─── Records to use ───

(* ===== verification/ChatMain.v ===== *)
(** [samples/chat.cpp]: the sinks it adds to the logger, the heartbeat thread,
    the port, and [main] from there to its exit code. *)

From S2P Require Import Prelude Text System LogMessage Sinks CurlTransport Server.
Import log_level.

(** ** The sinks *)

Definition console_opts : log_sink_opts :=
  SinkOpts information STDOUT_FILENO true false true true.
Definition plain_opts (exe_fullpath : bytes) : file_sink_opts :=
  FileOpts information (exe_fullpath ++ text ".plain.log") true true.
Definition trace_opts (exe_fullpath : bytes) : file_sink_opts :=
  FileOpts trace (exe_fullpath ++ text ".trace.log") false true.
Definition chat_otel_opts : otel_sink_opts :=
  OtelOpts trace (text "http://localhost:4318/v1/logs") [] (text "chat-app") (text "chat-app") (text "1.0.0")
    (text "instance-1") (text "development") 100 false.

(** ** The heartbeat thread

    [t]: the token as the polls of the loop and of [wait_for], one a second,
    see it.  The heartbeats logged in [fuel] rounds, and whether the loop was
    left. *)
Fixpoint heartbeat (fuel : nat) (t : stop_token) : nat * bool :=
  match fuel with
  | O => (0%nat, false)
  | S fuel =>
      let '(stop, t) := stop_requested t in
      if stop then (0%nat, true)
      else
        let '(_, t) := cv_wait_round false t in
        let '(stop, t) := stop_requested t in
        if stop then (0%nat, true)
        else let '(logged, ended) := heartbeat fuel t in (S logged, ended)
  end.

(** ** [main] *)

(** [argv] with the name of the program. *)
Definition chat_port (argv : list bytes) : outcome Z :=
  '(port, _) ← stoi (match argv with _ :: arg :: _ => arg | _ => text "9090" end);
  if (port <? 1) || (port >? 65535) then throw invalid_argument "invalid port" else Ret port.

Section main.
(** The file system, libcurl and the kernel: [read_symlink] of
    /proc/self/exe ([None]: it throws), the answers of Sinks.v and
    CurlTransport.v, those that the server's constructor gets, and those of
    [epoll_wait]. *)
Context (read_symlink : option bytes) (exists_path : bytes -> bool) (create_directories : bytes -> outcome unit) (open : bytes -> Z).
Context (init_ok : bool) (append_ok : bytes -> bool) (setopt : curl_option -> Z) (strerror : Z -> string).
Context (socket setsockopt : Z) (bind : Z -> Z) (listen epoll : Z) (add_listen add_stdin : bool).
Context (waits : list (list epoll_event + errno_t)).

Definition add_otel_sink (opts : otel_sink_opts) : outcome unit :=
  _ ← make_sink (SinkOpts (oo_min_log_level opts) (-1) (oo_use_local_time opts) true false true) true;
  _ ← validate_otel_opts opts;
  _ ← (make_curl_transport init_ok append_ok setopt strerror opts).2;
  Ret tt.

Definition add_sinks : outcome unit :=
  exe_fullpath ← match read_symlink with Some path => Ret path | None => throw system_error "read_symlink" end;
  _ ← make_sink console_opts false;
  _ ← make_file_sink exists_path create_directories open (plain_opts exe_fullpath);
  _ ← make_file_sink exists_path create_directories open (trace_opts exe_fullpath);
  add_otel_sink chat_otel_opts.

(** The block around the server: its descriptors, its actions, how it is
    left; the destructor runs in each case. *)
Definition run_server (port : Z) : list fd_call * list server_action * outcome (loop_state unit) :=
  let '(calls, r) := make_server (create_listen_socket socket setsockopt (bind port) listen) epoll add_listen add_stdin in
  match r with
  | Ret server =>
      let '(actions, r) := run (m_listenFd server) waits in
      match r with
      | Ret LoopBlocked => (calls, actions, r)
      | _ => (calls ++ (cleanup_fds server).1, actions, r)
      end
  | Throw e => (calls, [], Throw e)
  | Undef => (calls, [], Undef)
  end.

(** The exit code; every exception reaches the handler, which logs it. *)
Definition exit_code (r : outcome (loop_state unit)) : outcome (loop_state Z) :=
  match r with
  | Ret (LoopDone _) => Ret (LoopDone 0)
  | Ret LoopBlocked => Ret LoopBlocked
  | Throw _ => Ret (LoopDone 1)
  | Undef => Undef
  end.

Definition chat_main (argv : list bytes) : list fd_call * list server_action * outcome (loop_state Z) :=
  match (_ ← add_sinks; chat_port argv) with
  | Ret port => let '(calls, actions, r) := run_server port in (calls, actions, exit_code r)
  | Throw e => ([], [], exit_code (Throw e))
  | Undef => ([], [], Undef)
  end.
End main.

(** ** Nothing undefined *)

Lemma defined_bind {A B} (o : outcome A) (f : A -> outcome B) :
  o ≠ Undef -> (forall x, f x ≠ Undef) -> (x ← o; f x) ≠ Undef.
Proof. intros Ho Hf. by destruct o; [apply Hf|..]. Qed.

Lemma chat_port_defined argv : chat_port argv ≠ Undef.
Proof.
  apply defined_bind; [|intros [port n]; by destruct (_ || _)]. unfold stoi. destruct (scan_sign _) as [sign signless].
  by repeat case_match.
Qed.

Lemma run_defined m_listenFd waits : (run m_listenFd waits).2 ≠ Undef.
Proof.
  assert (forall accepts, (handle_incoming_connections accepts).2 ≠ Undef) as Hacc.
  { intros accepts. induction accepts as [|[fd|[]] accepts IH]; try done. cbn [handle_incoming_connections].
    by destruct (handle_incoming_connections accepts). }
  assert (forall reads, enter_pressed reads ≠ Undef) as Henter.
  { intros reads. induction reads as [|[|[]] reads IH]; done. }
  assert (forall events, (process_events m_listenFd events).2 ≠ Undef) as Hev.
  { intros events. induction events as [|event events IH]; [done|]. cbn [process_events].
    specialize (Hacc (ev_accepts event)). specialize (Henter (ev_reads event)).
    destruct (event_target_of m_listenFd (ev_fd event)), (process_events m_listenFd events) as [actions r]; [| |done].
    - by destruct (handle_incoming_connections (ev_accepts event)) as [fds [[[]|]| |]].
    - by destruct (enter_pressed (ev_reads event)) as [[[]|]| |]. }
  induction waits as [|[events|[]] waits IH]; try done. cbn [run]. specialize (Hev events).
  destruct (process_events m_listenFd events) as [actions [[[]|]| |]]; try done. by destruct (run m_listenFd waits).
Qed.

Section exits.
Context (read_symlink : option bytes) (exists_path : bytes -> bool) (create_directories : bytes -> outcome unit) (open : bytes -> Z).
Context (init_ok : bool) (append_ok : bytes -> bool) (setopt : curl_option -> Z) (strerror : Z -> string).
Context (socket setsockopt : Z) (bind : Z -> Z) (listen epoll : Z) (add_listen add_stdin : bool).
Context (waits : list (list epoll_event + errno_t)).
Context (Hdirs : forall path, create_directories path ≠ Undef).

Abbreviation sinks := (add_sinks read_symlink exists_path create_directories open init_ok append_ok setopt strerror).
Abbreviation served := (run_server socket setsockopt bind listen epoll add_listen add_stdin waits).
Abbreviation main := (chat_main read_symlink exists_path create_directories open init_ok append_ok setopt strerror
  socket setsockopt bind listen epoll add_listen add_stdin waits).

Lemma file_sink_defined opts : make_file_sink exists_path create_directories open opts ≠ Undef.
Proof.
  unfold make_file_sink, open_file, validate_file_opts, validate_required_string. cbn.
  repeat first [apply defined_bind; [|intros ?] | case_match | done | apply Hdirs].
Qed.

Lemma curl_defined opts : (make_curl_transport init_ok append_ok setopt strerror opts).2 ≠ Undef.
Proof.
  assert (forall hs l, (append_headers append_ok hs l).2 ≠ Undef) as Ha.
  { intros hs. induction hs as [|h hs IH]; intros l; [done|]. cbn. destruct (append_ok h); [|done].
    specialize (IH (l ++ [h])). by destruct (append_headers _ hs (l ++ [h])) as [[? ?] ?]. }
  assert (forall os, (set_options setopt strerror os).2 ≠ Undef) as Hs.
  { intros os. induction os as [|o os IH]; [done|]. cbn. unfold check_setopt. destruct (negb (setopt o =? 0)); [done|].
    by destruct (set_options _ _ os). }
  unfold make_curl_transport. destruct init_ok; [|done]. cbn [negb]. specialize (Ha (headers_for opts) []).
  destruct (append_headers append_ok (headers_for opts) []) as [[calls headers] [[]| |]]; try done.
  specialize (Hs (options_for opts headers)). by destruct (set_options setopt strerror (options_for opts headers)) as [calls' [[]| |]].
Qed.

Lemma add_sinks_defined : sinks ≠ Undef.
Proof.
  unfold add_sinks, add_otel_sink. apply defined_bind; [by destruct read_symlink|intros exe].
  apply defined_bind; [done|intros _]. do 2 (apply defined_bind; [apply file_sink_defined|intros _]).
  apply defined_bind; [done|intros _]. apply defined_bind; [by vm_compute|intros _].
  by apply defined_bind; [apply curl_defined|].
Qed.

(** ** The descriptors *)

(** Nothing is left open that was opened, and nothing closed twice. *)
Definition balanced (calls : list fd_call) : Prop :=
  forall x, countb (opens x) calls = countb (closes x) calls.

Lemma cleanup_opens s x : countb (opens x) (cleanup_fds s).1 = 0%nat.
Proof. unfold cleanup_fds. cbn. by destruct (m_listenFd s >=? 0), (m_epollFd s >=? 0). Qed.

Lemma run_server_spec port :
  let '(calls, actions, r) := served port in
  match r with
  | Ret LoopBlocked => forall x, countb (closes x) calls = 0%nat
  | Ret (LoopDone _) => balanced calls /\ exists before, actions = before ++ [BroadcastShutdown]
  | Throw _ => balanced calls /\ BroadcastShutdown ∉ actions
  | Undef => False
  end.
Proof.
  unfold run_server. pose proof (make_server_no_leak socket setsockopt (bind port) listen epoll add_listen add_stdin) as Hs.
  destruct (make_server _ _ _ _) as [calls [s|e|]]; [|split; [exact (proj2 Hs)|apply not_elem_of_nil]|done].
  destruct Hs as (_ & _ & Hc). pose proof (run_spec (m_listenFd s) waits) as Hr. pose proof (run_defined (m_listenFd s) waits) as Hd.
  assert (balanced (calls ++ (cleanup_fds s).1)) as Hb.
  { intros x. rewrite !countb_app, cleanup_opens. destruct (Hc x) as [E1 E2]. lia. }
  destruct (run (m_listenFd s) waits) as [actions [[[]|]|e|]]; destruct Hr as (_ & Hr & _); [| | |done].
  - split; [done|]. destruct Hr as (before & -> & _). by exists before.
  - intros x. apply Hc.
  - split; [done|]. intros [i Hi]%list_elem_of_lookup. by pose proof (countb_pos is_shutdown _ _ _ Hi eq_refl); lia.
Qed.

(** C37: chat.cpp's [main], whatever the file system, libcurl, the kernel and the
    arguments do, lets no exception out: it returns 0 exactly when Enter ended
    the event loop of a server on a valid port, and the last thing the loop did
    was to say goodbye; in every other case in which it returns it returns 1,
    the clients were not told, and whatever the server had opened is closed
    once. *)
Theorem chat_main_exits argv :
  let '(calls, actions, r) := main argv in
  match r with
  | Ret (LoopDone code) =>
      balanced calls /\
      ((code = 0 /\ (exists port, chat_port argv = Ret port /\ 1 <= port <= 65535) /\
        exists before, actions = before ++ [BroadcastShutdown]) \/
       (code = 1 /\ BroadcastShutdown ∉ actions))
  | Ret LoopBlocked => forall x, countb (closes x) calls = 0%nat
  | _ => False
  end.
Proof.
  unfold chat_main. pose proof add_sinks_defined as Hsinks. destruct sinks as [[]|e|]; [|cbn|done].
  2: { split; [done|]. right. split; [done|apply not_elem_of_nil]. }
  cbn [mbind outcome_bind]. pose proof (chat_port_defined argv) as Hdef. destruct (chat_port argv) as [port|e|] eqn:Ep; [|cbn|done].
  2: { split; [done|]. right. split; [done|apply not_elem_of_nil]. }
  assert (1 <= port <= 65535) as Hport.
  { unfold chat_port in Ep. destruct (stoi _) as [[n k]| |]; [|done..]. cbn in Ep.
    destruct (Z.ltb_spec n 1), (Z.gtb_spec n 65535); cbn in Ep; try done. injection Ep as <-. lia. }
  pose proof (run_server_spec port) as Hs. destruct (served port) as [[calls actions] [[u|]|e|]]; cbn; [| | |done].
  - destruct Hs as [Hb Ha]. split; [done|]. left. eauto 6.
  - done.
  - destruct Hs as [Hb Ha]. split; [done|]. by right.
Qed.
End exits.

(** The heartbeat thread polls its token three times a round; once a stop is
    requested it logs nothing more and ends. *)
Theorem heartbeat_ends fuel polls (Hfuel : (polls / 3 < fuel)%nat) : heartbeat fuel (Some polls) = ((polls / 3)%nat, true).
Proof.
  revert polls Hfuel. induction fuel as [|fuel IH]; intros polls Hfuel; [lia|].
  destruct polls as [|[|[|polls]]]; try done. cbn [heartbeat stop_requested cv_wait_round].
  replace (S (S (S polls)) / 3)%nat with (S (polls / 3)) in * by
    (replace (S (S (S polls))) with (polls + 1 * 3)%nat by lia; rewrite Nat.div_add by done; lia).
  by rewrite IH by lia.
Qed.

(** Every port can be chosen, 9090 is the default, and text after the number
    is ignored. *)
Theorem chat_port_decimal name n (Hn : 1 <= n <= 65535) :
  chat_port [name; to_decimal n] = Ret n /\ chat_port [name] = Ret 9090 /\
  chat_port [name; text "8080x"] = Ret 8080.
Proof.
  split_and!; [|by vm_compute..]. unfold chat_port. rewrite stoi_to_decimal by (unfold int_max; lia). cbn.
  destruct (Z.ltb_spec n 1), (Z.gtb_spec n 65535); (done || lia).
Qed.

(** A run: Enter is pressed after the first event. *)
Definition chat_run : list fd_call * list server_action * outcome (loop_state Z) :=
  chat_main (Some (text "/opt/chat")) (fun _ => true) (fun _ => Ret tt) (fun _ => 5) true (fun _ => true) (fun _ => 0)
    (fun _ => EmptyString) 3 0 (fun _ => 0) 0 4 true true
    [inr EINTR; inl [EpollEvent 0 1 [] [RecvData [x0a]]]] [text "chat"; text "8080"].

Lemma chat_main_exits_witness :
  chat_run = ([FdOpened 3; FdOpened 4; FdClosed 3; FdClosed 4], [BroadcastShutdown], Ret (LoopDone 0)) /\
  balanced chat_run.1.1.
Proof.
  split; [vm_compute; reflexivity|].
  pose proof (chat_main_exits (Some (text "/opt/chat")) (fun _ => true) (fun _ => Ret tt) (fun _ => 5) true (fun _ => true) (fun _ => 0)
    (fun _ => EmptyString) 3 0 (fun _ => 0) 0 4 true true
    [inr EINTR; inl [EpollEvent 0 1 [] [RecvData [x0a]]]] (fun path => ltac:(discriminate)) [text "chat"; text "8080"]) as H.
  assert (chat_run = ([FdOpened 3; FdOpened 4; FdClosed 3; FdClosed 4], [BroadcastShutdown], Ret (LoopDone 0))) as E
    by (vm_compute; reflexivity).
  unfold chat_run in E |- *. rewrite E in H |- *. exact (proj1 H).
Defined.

───
─── Records to use ───

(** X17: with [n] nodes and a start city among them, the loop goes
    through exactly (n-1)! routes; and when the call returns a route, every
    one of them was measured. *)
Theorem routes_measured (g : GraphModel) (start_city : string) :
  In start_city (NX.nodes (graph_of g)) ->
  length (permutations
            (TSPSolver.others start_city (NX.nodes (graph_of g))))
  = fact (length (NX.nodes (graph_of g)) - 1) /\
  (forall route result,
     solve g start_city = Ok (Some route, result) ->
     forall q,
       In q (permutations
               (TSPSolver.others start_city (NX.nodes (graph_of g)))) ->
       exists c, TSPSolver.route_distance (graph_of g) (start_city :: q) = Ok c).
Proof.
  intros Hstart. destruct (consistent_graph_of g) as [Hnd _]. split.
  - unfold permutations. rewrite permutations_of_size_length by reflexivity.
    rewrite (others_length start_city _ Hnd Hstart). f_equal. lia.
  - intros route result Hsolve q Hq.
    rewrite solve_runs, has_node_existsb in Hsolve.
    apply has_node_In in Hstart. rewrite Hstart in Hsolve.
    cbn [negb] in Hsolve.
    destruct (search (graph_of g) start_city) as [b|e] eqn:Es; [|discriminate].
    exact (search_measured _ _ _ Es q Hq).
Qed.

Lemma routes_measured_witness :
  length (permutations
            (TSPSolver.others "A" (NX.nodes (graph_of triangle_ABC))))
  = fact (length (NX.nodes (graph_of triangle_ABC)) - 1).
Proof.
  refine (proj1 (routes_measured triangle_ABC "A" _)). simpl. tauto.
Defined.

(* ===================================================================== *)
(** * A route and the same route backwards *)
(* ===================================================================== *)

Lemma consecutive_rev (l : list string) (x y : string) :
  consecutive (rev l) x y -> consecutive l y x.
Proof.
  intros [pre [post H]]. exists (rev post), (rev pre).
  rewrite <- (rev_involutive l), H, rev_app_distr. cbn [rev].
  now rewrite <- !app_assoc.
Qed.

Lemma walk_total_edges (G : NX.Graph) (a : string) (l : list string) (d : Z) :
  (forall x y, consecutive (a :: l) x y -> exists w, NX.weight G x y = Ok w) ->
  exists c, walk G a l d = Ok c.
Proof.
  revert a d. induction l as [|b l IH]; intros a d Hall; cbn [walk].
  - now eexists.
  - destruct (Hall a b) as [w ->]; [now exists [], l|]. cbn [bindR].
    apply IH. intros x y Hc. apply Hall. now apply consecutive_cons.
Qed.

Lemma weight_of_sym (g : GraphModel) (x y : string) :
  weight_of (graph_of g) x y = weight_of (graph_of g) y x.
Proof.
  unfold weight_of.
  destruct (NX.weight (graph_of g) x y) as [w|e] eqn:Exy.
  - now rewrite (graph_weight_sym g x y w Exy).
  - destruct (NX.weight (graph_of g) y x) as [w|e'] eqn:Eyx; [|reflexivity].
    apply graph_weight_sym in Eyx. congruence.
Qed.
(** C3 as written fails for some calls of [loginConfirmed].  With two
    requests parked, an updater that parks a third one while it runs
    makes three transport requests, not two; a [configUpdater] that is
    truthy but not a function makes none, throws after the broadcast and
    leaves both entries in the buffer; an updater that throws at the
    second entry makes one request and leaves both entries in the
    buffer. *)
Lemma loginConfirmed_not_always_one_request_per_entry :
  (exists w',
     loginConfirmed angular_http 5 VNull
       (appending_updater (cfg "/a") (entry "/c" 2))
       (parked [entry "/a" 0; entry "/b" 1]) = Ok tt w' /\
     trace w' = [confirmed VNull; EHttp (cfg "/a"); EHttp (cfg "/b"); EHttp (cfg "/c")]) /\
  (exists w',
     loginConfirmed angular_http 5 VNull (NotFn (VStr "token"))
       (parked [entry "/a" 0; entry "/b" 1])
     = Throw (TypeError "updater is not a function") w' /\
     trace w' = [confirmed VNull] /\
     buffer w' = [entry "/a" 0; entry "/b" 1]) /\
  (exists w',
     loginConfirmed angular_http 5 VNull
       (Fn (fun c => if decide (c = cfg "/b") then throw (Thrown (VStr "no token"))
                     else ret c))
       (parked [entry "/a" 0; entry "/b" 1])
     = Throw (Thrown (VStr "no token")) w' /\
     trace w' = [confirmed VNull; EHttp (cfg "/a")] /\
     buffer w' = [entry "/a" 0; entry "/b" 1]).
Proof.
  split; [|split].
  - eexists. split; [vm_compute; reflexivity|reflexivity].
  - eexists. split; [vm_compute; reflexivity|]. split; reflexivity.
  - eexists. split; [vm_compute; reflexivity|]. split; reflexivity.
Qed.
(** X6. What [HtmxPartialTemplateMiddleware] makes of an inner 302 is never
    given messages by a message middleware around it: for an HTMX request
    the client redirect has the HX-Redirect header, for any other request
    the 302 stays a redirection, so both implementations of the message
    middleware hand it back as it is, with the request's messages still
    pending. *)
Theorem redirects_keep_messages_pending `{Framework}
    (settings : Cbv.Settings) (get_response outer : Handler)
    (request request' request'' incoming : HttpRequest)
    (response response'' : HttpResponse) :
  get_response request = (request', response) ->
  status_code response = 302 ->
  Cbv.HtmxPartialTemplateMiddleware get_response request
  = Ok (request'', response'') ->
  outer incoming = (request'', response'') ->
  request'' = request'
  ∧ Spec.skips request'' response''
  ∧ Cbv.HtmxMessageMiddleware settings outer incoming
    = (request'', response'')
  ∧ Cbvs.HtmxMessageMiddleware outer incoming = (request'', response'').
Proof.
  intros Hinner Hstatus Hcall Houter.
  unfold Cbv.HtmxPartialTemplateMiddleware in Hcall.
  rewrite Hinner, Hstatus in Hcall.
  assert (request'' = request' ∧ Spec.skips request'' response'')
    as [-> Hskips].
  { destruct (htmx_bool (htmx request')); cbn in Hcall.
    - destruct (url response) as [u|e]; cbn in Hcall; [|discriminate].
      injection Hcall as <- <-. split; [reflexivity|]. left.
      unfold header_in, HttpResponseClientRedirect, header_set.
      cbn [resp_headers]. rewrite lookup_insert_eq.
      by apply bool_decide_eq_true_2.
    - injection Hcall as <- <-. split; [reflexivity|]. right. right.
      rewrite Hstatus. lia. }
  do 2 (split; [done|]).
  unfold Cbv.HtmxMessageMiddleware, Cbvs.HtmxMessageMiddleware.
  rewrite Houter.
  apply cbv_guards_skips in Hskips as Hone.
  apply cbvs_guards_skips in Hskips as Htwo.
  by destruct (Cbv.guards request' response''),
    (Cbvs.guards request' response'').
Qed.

───
─── Records to use ───

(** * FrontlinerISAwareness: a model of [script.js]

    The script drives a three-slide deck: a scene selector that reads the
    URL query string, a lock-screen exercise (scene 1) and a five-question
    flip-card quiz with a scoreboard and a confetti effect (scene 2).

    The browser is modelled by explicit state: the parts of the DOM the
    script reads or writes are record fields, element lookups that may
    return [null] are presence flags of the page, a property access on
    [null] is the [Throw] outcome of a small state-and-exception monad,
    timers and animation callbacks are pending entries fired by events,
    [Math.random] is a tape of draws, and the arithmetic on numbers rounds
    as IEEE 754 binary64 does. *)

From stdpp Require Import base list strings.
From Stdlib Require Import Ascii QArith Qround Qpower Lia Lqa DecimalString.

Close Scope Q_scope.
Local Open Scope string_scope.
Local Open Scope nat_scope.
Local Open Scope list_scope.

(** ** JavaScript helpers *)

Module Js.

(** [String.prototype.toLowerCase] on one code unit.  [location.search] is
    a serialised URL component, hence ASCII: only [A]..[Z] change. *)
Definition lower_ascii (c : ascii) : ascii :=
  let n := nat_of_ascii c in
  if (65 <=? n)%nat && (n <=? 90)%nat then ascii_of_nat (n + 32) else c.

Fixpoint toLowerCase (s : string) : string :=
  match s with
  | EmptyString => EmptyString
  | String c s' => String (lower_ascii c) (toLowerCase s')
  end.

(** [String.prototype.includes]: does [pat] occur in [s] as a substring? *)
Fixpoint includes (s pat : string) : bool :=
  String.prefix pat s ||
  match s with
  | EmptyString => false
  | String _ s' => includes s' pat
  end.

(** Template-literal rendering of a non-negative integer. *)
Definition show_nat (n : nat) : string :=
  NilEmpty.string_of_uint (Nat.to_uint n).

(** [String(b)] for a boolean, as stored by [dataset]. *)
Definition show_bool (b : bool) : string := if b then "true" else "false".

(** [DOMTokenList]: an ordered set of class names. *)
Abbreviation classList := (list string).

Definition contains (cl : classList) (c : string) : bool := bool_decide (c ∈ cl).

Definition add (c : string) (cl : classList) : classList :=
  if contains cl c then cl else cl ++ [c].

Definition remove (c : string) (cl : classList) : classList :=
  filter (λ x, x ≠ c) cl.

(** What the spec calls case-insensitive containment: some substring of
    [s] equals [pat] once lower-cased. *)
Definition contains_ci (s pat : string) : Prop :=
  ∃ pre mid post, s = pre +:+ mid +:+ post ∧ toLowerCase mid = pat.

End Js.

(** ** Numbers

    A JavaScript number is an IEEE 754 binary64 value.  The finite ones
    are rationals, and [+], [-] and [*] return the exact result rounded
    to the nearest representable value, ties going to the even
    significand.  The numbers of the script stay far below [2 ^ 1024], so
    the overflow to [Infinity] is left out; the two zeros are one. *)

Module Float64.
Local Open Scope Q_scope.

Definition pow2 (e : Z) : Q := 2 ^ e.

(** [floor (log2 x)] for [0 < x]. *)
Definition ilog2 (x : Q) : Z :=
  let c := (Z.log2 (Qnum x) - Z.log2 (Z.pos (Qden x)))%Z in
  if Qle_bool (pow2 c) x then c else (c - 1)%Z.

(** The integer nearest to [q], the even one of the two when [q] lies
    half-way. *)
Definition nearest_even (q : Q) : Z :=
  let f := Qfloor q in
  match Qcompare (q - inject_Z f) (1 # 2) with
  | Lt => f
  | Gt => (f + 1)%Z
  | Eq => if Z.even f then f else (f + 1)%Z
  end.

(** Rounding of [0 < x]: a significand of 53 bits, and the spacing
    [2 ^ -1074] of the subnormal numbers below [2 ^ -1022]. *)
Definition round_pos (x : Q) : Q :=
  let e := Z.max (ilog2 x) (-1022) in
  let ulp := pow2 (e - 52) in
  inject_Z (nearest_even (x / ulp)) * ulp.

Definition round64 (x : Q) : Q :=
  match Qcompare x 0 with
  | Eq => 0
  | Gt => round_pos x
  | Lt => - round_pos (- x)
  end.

───

**Task prompt:** Extract the lines of the preceding material that run from the line with "cbn [negb] in Hsolve." through the line with "intros [pre [post", inclusive, reproducing them exactly and adding nothing.

**Your response:**
    cbn [negb] in Hsolve.
    destruct (search (graph_of g) start_city) as [b|e] eqn:Es; [|discriminate].
    exact (search_measured _ _ _ Es q Hq).
Qed.

Lemma routes_measured_witness :
  length (permutations
            (TSPSolver.others "A" (NX.nodes (graph_of triangle_ABC))))
  = fact (length (NX.nodes (graph_of triangle_ABC)) - 1).
Proof.
  refine (proj1 (routes_measured triangle_ABC "A" _)). simpl. tauto.
Defined.

(* ===================================================================== *)
(** * A route and the same route backwards *)
(* ===================================================================== *)

Lemma consecutive_rev (l : list string) (x y : string) :
  consecutive (rev l) x y -> consecutive l y x.
Proof.
  intros [pre [post H]]. exists (rev post), (rev pre).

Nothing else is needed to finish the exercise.